The $68 resistance level is a price where there has been an excess of supply of shares; in other words, it's a spot where sellers have previously been more eager to step in and take gains than buyers have been to buy. That's what makes a breakout above $68 so significant – the move means that buyers are finally strong enough to absorb all of the excess supply above that price level. It's important to be reactionary on this trade; don't buy Bristol-Myers Squibb until buyers are able to shove this stock above resistance.
Paris-based drug maker Sanofi (SNY) is another mega-cap pharmaceutical stock that looks tradable this week. The good news is that you don't need to be an expert technical trader to figure out why. In fact, this price pattern is about as basic as they get. SNY has been a "buy-the-dips stock" since the calendar flipped to 2015. So as shares dip for a third time this month, it makes sense to be a buyer here.

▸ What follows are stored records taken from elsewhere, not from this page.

(** *** Further facts *)

(** X3: a location with no element in the answer of Overpass (or none
    without tags) makes [convert_string_to_boundary] and
    [convert_string_to_uk_geog] raise [KeyError: 'type'] right after the
    query, before any file is read: here nothing catches what the loop of
    [convert_list_to_uk_geog] catches. *)
Theorem no_element_raises (country location p1 p2 output_geog : string)
  (return_geometry : bool) (elements : list element) (w : list (event geometry)) :
  filtered elements = [] →
  (overpass_query S 0 (boundary_query "    " country location) = Returned elements →
   convert_string_to_boundary S country location return_geometry w
   = (Raised (Exn "'type'"), w ++ [EvQuery (boundary_query "    " country location)]))
  ∧ (overpass_query S 0 (boundary_query "    " "United Kingdom" location)
     = Returned elements →
     convert_string_to_uk_geog S location p1 p2 output_geog w
     = (Raised (Exn "'type'"),
        w ++ [EvQuery (boundary_query "    " "United Kingdom" location)])).
Proof.
  intros Hnone. split; intros Hq.
  - unfold convert_string_to_boundary, query, log, lift. unfold_M. cbn.
    rewrite Hq. unfold coordinates_frame. by rewrite Hnone.
  - unfold convert_string_to_uk_geog, uk_geog_join, query, log, lift. unfold_M. cbn.
    rewrite Hq. unfold coordinates_frame. by rewrite Hnone.
Qed.

(** *** Further facts about the boundary functions *)

Lemma node_rows_filtered (elements : list element) :
  node_rows S (filtered elements) = untagged_nodes S elements.
Proof.
  unfold node_rows, filtered, untagged_nodes.
  induction elements as [|e els IH]; [done|].
  rewrite filter_cons. destruct e as [id lat lon [|]|id [|]|id [|]]; cbn;
    rewrite ?decide_True, ?decide_False by done; cbn; by rewrite ?IH.
Qed.

Lemma sum_indicator (x : string) (ks : list string) :
  NoDup ks → x ∈ ks →
  sum_list ((λ k, if decide (x = k) then 1 else 0) <$> ks) = 1.
Proof.
  induction 1 as [|k ks Hk Hnd IH]; [by intros ?%elem_of_nil|].
  intros [->|Hin]%elem_of_cons; cbn.
  - rewrite decide_True by done. f_equal.
    clear IH Hnd. induction ks as [|k' ks IH]; [done|]. cbn.
    apply not_elem_of_cons in Hk as [Hne Hk]. rewrite decide_False by done. by apply IH.
  - rewrite decide_False by (intros ->; done). by apply IH.
Qed.

Lemma sum_group_lengths {A} (key : A → string) (ks : list string) (rows : list A) :
  NoDup ks → (∀ r, r ∈ rows → key r ∈ ks) →
  sum_list ((λ k, length (filter (λ r, key r = k) rows)) <$> ks) = length rows.
Proof.
  intros Hnd. induction rows as [|r rows IH]; intros Hin.
  - cbn. clear. induction ks as [|k ks IHk]; [done|]. cbn. apply IHk.
  - assert (sum_list ((λ k, length (filter (λ r, key r = k) (r :: rows))) <$> ks)
            = sum_list ((λ k, if decide (key r = k) then 1 else 0) <$> ks)
              + sum_list ((λ k, length (filter (λ r, key r = k) rows)) <$> ks)) as ->.
    { clear. induction ks as [|k ks IHk]; [done|].
      cbn [fmap list_fmap sum_list sum_list_with].
      rewrite filter_cons. destruct (decide (key r = k)); cbn; cbn in IHk; lia. }
    rewrite IH by (intros r' ?; apply Hin; by right).
    rewrite (sum_indicator (key r) ks Hnd) by (apply Hin; by left). done.
Qed.

(** X6: the rows of [coordinates_df] are the nodes of the answer that carry
    no tags, in the answer's order (ways, relations and tagged nodes are
    left out), and the [id] counts of the polygons add up to the number of
    these rows: every such node is counted in one polygon and in one only.
    With [return_geometry=False] [convert_string_to_boundary] returns these
    rows. *)
Theorem every_node_counted_once (elements : list element)
  (rows : list node_row) (polygons : list (polygon_row geometry)) :
  coordinates_frame S elements = Returned rows →
  cluster S rows = Returned polygons →
  rows = untagged_nodes S elements
  ∧ sum_list (default 0 ∘ pg_id <$> polygons) = length rows
  ∧ (∀ country location w,
       overpass_query S 0 (boundary_query "    " country location) = Returned elements →
       (convert_string_to_boundary S country location false w).1
       = Returned (Coordinates rows)).
Proof.
  intros Hframe Hcluster.
  destruct (coordinates_frame_Returned _ _ Hframe) as [Hrows _].
  destruct (cluster_Returned _ _ Hcluster) as [Hcrs ->].
  split; [by rewrite Hrows, node_rows_filtered|]. split.
  - unfold dissolve. rewrite <- !list_fmap_compose.
    rewrite <- (sum_group_lengths nr_geohash (group_keys (nr_geohash <$> rows)) rows).
    + f_equal.
    + apply NoDup_group_keys.
    + intros r Hr. apply elem_of_group_keys. by apply list_elem_of_fmap_2.
  - intros country location w Hq. unfold convert_string_to_boundary, query, log, lift.
    unfold_M. cbn. by rewrite Hq, Hframe, Hcluster.
Qed.

(** *** The merge and the spatial join *)

Lemma elem_of_merge (bf : list (string * geometry)) (lk : list lookup_row) (row : lsoa_row) :
  row ∈ merge bf lk ↔
  (lr_code row, lr_geometry row) ∈ bf
  ∧ match lr_lookup row with
    | Some r => r ∈ lk ∧ LSOA21CD r = lr_code row
    | None => ∀ r, r ∈ lk → LSOA21CD r ≠ lr_code row
    end.
Proof.
  unfold merge. rewrite list_elem_of_bind. split.
  - intros ([code g] & Hrow & Hin).
    destruct (filter _ lk) as [|r0 found] eqn:Hf.
    + apply list_elem_of_singleton in Hrow as ->. cbn. split; [done|].
      intros r Hr Heq. by eapply (filter_nil_not_elem_of _ _ r).
    + rewrite <- Hf in Hrow. apply list_elem_of_fmap in Hrow as (r & -> & Hr).
      apply list_elem_of_filter in Hr as [Heq Hr]. by cbn.
  - intros [Hin Hlk]. exists (lr_code row, lr_geometry row). split; [|done].
    destruct row as [code g [r|]]; cbn in *.
    + destruct Hlk as [Hr Heq].
      assert (r ∈ filter (λ r, LSOA21CD r = code) lk) as Hf
        by (by apply list_elem_of_filter).
      destruct (filter _ lk) as [|r0 found] eqn:E; [by apply elem_of_nil in Hf|].
      by apply (list_elem_of_fmap_2 (λ r, LsoaRow code g (Some r)) (r0 :: found) r).
    + destruct (filter _ lk) as [|r0 found] eqn:E; [by apply list_elem_of_singleton|].
      assert (r0 ∈ filter (λ r, LSOA21CD r = code) lk) as Hf by (rewrite E; by left).
      apply list_elem_of_filter in Hf as [Heq Hr]. by destruct (Hlk r0 Hr).
Qed.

Sanofi has been bouncing its way higher in a well-defined uptrending channel since mid-December, moving higher on every test of trend line support. That channel is formed by a pair of parallel trend lines that identify the high-probability range for shares of SNY to stay within. That's what makes it so desirable to get in near the bottom of Sanofi's price channel.
For a little diversification, we're stepping outside drug manufacturers and moving to take a look at retail pharmacy chain Rite Aid (RAD). Just like Sanofi, Rite Aid has been bouncing its way higher in a pretty textbook uptrend all year long. So, here again, it makes sense to buy the dips -- and we're getting a solid bounce signal this week.
Waiting for that bounce is important for two key reasons: It's the spot where shares have the most room to move up before they hit resistance, and it's the spot where the risk is the least (because shares have the least room to move lower before the channel breaks, and you know you're wrong). Remember, all trend lines do eventually break, but by actually waiting for this bounce to happen first, you're ensuring RAD can actually still catch a bid along that line before you put your money on shares.
Shares' most recent swing low just below $8 is a logical place to park a protective stop in Rite Aid.